#### [BRIEF]
The lines to return are those below that contain the word "else".

#### [Source data]
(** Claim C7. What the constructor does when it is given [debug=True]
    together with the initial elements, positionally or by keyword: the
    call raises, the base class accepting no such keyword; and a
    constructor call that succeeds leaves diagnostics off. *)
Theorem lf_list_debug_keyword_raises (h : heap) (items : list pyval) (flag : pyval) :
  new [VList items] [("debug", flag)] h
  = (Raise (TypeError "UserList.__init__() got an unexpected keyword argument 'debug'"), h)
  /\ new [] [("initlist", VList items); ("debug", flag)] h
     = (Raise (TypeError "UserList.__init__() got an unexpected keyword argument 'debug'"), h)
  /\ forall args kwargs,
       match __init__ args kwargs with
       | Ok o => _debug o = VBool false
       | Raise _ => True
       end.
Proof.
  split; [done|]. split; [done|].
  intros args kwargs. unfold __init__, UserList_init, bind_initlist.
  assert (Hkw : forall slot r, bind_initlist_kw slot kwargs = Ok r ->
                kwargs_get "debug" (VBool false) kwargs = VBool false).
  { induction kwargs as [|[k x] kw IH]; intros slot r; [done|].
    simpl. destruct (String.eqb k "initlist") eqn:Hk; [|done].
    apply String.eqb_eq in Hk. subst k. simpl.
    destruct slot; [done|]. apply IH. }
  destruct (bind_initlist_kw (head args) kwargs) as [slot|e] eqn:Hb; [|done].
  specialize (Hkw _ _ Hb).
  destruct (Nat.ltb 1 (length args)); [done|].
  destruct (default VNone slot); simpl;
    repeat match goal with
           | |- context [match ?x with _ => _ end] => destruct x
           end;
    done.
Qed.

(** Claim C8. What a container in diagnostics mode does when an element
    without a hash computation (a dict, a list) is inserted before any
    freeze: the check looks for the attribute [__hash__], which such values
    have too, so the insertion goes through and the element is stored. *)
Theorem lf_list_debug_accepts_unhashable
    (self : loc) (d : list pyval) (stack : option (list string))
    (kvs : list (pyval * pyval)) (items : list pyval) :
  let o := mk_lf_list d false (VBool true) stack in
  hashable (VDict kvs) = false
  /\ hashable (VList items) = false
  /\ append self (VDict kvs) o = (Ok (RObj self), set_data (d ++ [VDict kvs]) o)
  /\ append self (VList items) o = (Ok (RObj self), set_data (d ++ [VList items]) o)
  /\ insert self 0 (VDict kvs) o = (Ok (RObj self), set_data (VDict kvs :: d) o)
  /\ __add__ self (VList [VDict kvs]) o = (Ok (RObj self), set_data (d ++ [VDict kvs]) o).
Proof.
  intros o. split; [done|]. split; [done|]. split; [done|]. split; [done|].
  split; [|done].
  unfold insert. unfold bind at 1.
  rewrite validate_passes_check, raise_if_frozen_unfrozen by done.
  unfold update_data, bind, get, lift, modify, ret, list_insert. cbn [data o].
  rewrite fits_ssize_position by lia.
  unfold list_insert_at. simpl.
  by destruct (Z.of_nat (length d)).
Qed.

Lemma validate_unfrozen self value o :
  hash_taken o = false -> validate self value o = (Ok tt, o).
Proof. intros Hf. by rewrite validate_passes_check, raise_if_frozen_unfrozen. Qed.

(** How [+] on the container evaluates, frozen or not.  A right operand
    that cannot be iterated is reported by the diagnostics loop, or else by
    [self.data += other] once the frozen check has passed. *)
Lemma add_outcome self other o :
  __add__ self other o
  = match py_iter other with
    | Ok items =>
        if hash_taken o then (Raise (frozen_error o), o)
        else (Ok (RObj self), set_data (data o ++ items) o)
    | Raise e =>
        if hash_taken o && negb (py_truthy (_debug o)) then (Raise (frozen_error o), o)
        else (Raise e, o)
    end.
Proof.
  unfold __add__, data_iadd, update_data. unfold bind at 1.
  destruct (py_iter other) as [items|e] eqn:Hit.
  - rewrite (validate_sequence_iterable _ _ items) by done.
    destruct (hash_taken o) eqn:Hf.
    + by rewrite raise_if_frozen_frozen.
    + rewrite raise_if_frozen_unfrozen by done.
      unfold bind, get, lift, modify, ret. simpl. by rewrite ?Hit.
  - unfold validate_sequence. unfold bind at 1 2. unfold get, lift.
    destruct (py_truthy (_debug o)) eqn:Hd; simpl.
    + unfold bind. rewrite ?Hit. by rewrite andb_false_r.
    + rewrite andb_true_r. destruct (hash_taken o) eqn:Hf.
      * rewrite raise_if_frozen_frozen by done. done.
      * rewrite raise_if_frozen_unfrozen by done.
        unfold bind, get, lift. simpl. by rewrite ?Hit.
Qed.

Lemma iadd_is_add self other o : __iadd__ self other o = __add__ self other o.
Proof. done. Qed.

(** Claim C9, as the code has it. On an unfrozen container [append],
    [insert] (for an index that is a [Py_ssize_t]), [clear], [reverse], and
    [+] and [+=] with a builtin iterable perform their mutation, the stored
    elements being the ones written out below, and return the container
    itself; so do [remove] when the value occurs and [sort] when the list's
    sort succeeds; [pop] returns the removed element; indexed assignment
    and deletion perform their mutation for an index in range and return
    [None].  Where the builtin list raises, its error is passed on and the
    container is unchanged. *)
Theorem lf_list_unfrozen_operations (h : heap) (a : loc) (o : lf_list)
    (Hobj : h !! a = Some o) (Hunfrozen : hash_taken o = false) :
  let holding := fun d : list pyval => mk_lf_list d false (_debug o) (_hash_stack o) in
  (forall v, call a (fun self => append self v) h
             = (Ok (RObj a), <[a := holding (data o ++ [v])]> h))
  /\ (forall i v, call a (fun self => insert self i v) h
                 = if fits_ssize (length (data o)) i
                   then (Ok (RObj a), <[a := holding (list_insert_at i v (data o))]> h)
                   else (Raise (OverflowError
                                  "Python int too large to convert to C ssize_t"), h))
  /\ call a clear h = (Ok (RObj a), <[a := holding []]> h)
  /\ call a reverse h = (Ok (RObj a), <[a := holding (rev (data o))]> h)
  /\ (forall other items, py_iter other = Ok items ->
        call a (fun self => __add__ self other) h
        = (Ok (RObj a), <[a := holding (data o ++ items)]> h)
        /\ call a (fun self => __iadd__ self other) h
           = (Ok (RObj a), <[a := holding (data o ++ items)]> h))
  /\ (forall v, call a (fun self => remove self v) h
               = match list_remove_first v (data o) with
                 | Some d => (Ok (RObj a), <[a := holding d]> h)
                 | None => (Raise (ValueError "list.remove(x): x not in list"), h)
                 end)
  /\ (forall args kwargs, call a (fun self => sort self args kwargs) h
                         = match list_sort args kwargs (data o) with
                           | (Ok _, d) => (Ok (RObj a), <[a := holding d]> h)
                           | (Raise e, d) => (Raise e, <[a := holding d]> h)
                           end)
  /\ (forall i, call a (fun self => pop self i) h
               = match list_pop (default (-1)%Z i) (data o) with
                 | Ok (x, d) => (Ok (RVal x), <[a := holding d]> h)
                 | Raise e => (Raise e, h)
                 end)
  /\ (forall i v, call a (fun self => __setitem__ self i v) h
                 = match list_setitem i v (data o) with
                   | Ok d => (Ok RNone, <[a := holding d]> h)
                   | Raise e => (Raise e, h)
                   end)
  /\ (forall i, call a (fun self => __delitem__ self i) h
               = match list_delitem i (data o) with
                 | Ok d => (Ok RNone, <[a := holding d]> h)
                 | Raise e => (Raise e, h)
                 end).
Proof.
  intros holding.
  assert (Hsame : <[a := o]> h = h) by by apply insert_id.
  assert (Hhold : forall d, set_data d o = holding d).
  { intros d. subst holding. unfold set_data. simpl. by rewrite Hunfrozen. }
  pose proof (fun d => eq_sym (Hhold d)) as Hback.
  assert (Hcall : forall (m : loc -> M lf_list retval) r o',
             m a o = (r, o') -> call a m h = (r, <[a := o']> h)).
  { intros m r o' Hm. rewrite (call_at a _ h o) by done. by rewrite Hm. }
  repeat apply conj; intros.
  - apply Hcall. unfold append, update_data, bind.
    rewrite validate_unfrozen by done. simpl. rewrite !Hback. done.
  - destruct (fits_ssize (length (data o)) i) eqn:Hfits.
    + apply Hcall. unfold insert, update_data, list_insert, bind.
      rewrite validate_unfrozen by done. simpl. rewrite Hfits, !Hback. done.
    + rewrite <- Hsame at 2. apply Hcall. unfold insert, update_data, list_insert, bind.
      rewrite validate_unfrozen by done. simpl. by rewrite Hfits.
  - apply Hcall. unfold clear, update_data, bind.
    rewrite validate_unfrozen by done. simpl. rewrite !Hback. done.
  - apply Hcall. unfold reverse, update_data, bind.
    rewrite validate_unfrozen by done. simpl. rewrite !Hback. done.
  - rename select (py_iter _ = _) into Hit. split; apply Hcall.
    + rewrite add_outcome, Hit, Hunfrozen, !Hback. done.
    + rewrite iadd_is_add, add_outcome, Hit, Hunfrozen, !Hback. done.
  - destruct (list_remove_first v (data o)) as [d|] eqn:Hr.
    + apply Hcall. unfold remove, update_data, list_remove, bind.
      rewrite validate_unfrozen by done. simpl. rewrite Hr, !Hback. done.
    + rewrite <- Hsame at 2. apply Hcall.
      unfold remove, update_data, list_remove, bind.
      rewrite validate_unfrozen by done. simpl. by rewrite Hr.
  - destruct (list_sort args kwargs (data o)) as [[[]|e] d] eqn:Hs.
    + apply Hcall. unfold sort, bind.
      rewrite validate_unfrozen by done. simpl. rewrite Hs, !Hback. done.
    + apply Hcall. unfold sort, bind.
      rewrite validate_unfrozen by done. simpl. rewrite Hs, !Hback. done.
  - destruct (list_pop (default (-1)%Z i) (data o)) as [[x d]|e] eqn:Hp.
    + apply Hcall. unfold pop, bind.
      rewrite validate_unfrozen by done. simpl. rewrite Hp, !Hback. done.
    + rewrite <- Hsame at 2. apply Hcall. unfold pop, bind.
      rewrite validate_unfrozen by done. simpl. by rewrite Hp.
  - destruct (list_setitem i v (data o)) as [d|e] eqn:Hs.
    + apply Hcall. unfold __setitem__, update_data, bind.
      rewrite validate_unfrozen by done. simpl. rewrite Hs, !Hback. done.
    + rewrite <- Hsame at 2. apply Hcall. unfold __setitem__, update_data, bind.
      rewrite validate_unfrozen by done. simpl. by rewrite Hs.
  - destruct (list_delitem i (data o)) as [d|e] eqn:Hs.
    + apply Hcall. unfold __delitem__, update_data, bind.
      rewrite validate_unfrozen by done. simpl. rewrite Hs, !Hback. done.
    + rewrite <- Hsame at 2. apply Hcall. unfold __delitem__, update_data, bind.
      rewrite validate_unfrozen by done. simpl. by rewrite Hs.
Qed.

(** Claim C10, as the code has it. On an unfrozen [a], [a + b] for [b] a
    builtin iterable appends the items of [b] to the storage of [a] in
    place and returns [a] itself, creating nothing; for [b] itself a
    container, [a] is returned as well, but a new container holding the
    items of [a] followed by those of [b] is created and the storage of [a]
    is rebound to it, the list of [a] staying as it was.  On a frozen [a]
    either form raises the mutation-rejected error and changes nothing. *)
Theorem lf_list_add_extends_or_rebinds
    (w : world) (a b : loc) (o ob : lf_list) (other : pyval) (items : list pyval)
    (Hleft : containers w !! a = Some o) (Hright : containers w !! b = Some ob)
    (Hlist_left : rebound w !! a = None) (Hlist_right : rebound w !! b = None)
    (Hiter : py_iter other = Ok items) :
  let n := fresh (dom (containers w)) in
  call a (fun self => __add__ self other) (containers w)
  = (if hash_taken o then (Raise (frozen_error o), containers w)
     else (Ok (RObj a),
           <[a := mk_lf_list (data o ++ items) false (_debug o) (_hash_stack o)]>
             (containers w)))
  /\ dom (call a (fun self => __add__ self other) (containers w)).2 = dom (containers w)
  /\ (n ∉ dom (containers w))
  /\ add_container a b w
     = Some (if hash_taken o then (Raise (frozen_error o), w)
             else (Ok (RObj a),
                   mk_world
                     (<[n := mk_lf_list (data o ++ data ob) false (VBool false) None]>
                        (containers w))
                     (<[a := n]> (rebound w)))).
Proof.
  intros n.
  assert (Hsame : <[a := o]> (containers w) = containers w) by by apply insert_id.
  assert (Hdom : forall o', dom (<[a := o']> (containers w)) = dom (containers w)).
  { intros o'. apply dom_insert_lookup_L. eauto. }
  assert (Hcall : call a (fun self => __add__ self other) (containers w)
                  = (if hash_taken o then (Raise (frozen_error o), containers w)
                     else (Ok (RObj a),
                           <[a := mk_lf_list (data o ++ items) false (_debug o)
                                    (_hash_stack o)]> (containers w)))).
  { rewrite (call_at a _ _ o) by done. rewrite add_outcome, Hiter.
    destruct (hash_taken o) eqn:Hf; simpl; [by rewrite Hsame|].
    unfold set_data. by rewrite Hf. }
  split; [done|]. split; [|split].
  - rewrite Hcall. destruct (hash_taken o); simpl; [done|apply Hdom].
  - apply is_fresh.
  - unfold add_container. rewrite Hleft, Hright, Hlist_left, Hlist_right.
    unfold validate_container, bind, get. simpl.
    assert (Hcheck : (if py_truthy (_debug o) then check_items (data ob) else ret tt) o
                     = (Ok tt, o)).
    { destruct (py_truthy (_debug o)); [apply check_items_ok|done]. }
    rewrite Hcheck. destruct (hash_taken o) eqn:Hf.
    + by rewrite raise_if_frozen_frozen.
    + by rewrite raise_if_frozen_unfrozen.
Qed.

#### [RESPONSE TO THIS TASK]
    that cannot be iterated is reported by the diagnostics loop, or else by
        else (Ok (RObj self), set_data (data o ++ items) o)
        else (Raise e, o)
                   else (Raise (OverflowError
     else (Ok (RObj a),
             else (Ok (RObj a),
                     else (Ok (RObj a),
    assert (Hcheck : (if py_truthy (_debug o) then check_items (data ob) else ret tt) o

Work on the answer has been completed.